Sekretaris pada Konferensi Gereja-gereja Eropa yang menjadi bagian dari World Council of Working Group Gereja tentang Perubahan Iklim, Peter Pavlovic (paling kiri), Jayanti Kirpali, perwakilan dari Brahma Kumaris World Spiritual University untuk PBB (tengah) dalam COP22, di Marrakech, Maroko. (Foto: oikoumene.org)

MARRAKECH, SATUHARAPAN.COM – Sejumlah pegiat lintas iman bergabung dalam upaya menggali langkah konkret agar mampu bergerak dari ketergantungan pada bahan bakar fosil dalam rangka mendapat masa depan yang berkelanjutan. Tekad itu mereka ungkapkan saat berkumpul di Paviliun Indonesia di COP 22 (Conference of the Parties) atau Konferensi Lingkungan Hidup yang diselenggarakan Perserikatan Bangsa-Bangsa di Marrakech, Maroko pada Selasa (8/11) dan diberitakan oikoumene.org, hari Kamis (10/11) 

“Bagaimana sesungguhnya komitmen berbagai negara yang berpartisipasi dalam Perjanjian Iklim Paris (COP21) dapat bertindak nyata untuk mengurangi pemanasan di planet ini?” kata ketua Global Muslim Climate Network atau Jaringan Iklim Muslim Global, Nana Firman, saat membuka diskusi.

“Pembicaraan tentang iklim juga menyangkut krisis moral kita, dan ini merupakan nilai-nilai yang mendasari kami. Dialog iklim telah terjadi selama hampir 30 tahun, dan semakin hari kita melihat semakin banyak  komunitas agama terlibat,” kata Firman.  

Berbagi Teknologi

“Kita hidup di era yang memiliki perubahan yang cepat. Selain itu terdapat banyak hal yang menjadi subjek perdebatan sengit dan perhatian di seluruh dunia. Perdebatan paling mendasar yakni benturan antara manusia yang memenuhi kebutuhan jangka pendek  dan dampak jangka panjang, yakni bagaimana bumi dapat menyokong kehidupan,” Firman menambahkan.
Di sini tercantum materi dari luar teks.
Lemma well_formed_count (metadata : json) :
  well_formed metadata = true ->
  length (described_frames metadata) = frame_reference_count metadata.
Proof.
  intros Hwf.
  assert (forallb (fun s => series_ok (snd s)) (document_series metadata) = true)
    as Hseries.
  { destruct metadata as [| | | | | | d]; simpl in Hwf; try discriminate.
    unfold document_series, child, absent_or in *.
    destruct (dict_lookup d "Study") as [[| | | | | | study] |];
      try discriminate; simpl in *; [| done].
    unfold absent_or in Hwf.
    by destruct (dict_lookup study "Series") as [[| | | | | | series] |]. }
  unfold described_frames, frame_reference_count.
  induction (document_series metadata) as [| [sid sd] rest IH]; simpl; [done |].
  simpl in Hseries. apply andb_prop in Hseries as [Hs Hrest].
  rewrite length_app, (IH Hrest). f_equal.
  assert (forallb (fun i => instance_ok (snd i)) (series_instances sd) = true)
    as Hinst.
  { destruct sd as [| | | | | | d]; simpl in Hs; try discriminate.
    unfold series_instances, child, absent_or in *.
    by destruct (dict_lookup d "Instances") as [[| | | | | | instances] |]. }
  unfold described_frames_of_series.
  induction (series_instances sd) as [| [iid inst] insts IHi]; simpl; [done |].
  simpl in Hinst. apply andb_prop in Hinst as [Hi Hinsts].
  rewrite length_app, (IHi Hinsts). f_equal.
  apply described_frames_of_instance_all.
  destruct inst as [| | | | | | d]; simpl in Hi; try discriminate.
  unfold instance_frames, child, absent_or in *.
  by destruct (dict_lookup d "ImageFrames") as [[| | | | | frames |] |].
Qed.
(** X6: [RegisterListener] replaces the listener at its id. After it the
    calls through the id go to the new listener and to no other, the last
    registration wins, a null pointer stops the calls through the id while
    the subscriptions stay, and the calls through the other ids are as
    before. *)
Theorem RegisterListener_replaces
    (m : LogManager) (id : LISTENER) (listener : option nat)
    (time : string) (level : LOG_LEVELS) (type : LOG_TYPE)
    (file : string) (line : Z) (expanded : string) :
  let m' := Manager.RegisterListener id listener m in
  let tr := Manager.Log m time level type file line expanded in
  let tr' := Manager.Log m' time level type file line expanded in
  m_listeners m' !! listener_index id = listener
  /\ (forall other, other <> id ->
        m_listeners m' !! listener_index other
        = m_listeners m !! listener_index other)
  /\ (forall i p lvl msg,
        ListenerLog i p lvl msg ∈ tr' -> i = listener_index id ->
        listener = Some p)
  /\ (listener = None -> Trace.emits_to (listener_index id) tr' = [])
  /\ (forall i, i <> listener_index id ->
        Trace.emits_to i tr' = Trace.emits_to i tr)
  /\ (forall id', Container.subscribed (m_log m' type) id'
                  = Container.subscribed (m_log m type) id')
  /\ (forall previous,
        Manager.Log
          (Manager.RegisterListener id listener
             (Manager.RegisterListener id previous m))
          time level type file line expanded = tr').
Proof.
  intros m' tr tr'.
  assert (m_listeners m' !! listener_index id = listener) as Hat.
  { subst m'. cbn. destruct listener.
    - apply lookup_insert_eq.
    - apply lookup_delete_eq. }
  assert (forall i, i <> listener_index id ->
            m_listeners m' !! i = m_listeners m !! i) as Hother.
  { intros i Hi. subst m'. cbn. destruct listener.
    - by apply lookup_insert_ne.
    - by apply lookup_delete_ne. }
  assert (forall i, Trace.emits_to i tr' =
            if negb (Container.IsEnabled (m_log m type))
               || (level_value level >? Manager.GetLogLevel m)
               || negb (Container.HasListeners (m_log m type))
            then []
            else if decide (i ∈ Container.listener_ids (m_log m type))
                 then match m_listeners m' !! i with
                      | Some p =>
                          [ListenerLog i p level
                             (Manager.format_line time
                                (advance file (m_path_cutoff_point m)) line level
                                (Container.GetShortName (m_log m type))
                                (CharArrayFromFormatV MAX_MSGLEN expanded))]
                      | None => []
                      end
                 else []) as Htr'.
  { intros i. subst tr'. unfold Manager.Log.
    rewrite emits_to_LogWithFullPath.
    change (m_log m' type) with (m_log m type).
    change (Manager.GetLogLevel m') with (Manager.GetLogLevel m).
    change (m_path_cutoff_point m') with (m_path_cutoff_point m).
    destruct (negb _ || _ || negb _); [done|].
    by rewrite emits_to_dispatch by apply NoDup_BitSet32_elements. }
  repeat apply conj.
  - exact Hat.
  - intros other Hne. apply Hother. intros Heq.
    by apply listener_index_inj in Heq.
  - intros i p lvl msg Hin ->.
    subst tr'. unfold Manager.Log in Hin.
    apply LogWithFullPath_emit in Hin as (_ & _ & _ & Hd); [|by eexists].
    apply elem_of_dispatch in Hd as (j & q & Heq & _ & Hq).
    injection Heq as <- <- _ _. by rewrite Hat in Hq.
  - intros ->. rewrite Htr', Hat. by repeat case_match.
  - intros i Hi. rewrite Htr', (Hother i Hi).
    subst tr. unfold Manager.Log. rewrite emits_to_LogWithFullPath.
    destruct (negb _ || _ || negb _); [done|].
    by rewrite emits_to_dispatch by apply NoDup_BitSet32_elements.
  - done.
  - intros previous. subst tr' m'. apply Log_ext; try done. cbn.
    destruct listener, previous;
      rewrite ?insert_insert_eq, ?insert_delete_eq,
              ?delete_insert_eq, ?delete_delete_eq; done.
Qed.

(** The theorem at the example configuration: a listener registered in the
    place of the console listener gets the calls. *)
Lemma RegisterListener_replaces_witness :
  Trace.emits_to 1
    (Manager.Log (Manager.RegisterListener CONSOLE_LISTENER None Example.manager)
       "12:34:567" LWARNING AUDIO Example.audio_cpp 1 "x") = [].
Proof.
  pose proof (RegisterListener_replaces Example.manager CONSOLE_LISTENER None
                "12:34:567" LWARNING AUDIO Example.audio_cpp 1 "x") as (_ & _ & _ & H & _).
  exact (H eq_refl).
Defined.

(** ** The calls of one call of [Log] *)

Section Order_facts.

Import Manager Trace.

Lemma dispatch_app listeners level msg ids1 ids2 :
  dispatch listeners level msg (ids1 ++ ids2)
  = (dispatch listeners level msg ids1 ++ dispatch listeners level msg ids2)%list.
Proof. unfold dispatch. apply flat_map_app. Qed.

(** In a container the program builds, the iteration visits the file, the
    console and the window id, in this order, each if it is subscribed. *)
Lemma listener_ids_built c :
  Container.built c ->
  Container.listener_ids c
  = ((if Container.subscribed c FILE_LISTENER then [0] else [])
     ++ (if Container.subscribed c CONSOLE_LISTENER then [1] else [])
     ++ (if Container.subscribed c LOG_WINDOW_LISTENER then [2] else []))%list.
Proof.
  intros Hb. destruct (built_listener_bits c Hb) as [_ Hhigh].
  unfold Container.listener_ids, BitSet32.elements, Container.subscribed.
  change (seqZ 0 BitSet32.width) with ([0; 1; 2] ++ seqZ 3 29)%list.
  rewrite filter_app.
  assert (filter (fun i => BitSet32.get (m_listener_ids c) i = true) (seqZ 3 29)
          = []) as ->.
  { apply elem_of_nil_inv. intros i [Hg Hi]%list_elem_of_filter.
    apply elem_of_seqZ in Hi.
    rewrite get_testbit in Hg by (unfold BitSet32.width; lia).
    rewrite Hhigh in Hg by (unfold NUMBER_OF_LISTENERS; lia). done. }
  rewrite app_nil_r, !filter_cons, filter_nil. cbn [listener_index].
  repeat case_decide;
    repeat match goal with
           | H : BitSet32.get _ _ = true |- _ => rewrite H
           | H : ~ (BitSet32.get _ _ = true) |- _ =>
               apply not_true_is_false in H; rewrite H
           end; done.
Qed.

(** The fan-out over such a container, id by id. *)
Lemma dispatch_built listeners level msg c :
  Container.built c ->
  let call id :=
    if Container.subscribed c id
    then match listeners !! listener_index id with
         | Some p => [ListenerLog (listener_index id) p level msg]
         | None => []
         end
    else [] in
  dispatch listeners level msg (Container.listener_ids c)
  = (call FILE_LISTENER ++ call CONSOLE_LISTENER ++ call LOG_WINDOW_LISTENER)%list.
Proof.
  intros Hb call. rewrite listener_ids_built by done.
  rewrite !dispatch_app. subst call. cbv beta.
  destruct (Container.subscribed c FILE_LISTENER),
           (Container.subscribed c CONSOLE_LISTENER),
           (Container.subscribed c LOG_WINDOW_LISTENER);
    cbn [Manager.dispatch flat_map listener_index app];
    rewrite ?app_nil_r; done.
Qed.

End Order_facts.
Dia mengatakan topik paling mendasar tersebut merupakan hal penting yang membentuk dasar yang kuat untuk adu argumentasi antara perwakilan dari berbagai kelompok agama antara lain Kristen, Muslim, dan Buddha.

Jayanti Kirpali, perwakilan dari Brahma Kumaris World Spiritual University untuk PBB, menekankan bahwa teknologi yang diperlukan untuk pindah ke masa depan yang berkelanjutan sebenarnya sudah tersedia. “Tetapi kita tidak memiliki komitmen dan kemauan untuk menindaklanjuti,” kata Jayanti Kirpali.

Dia memberi contoh di India. Di negara tersebut energi surya semakin digunakan untuk pekerjaan domestik seperti memasak.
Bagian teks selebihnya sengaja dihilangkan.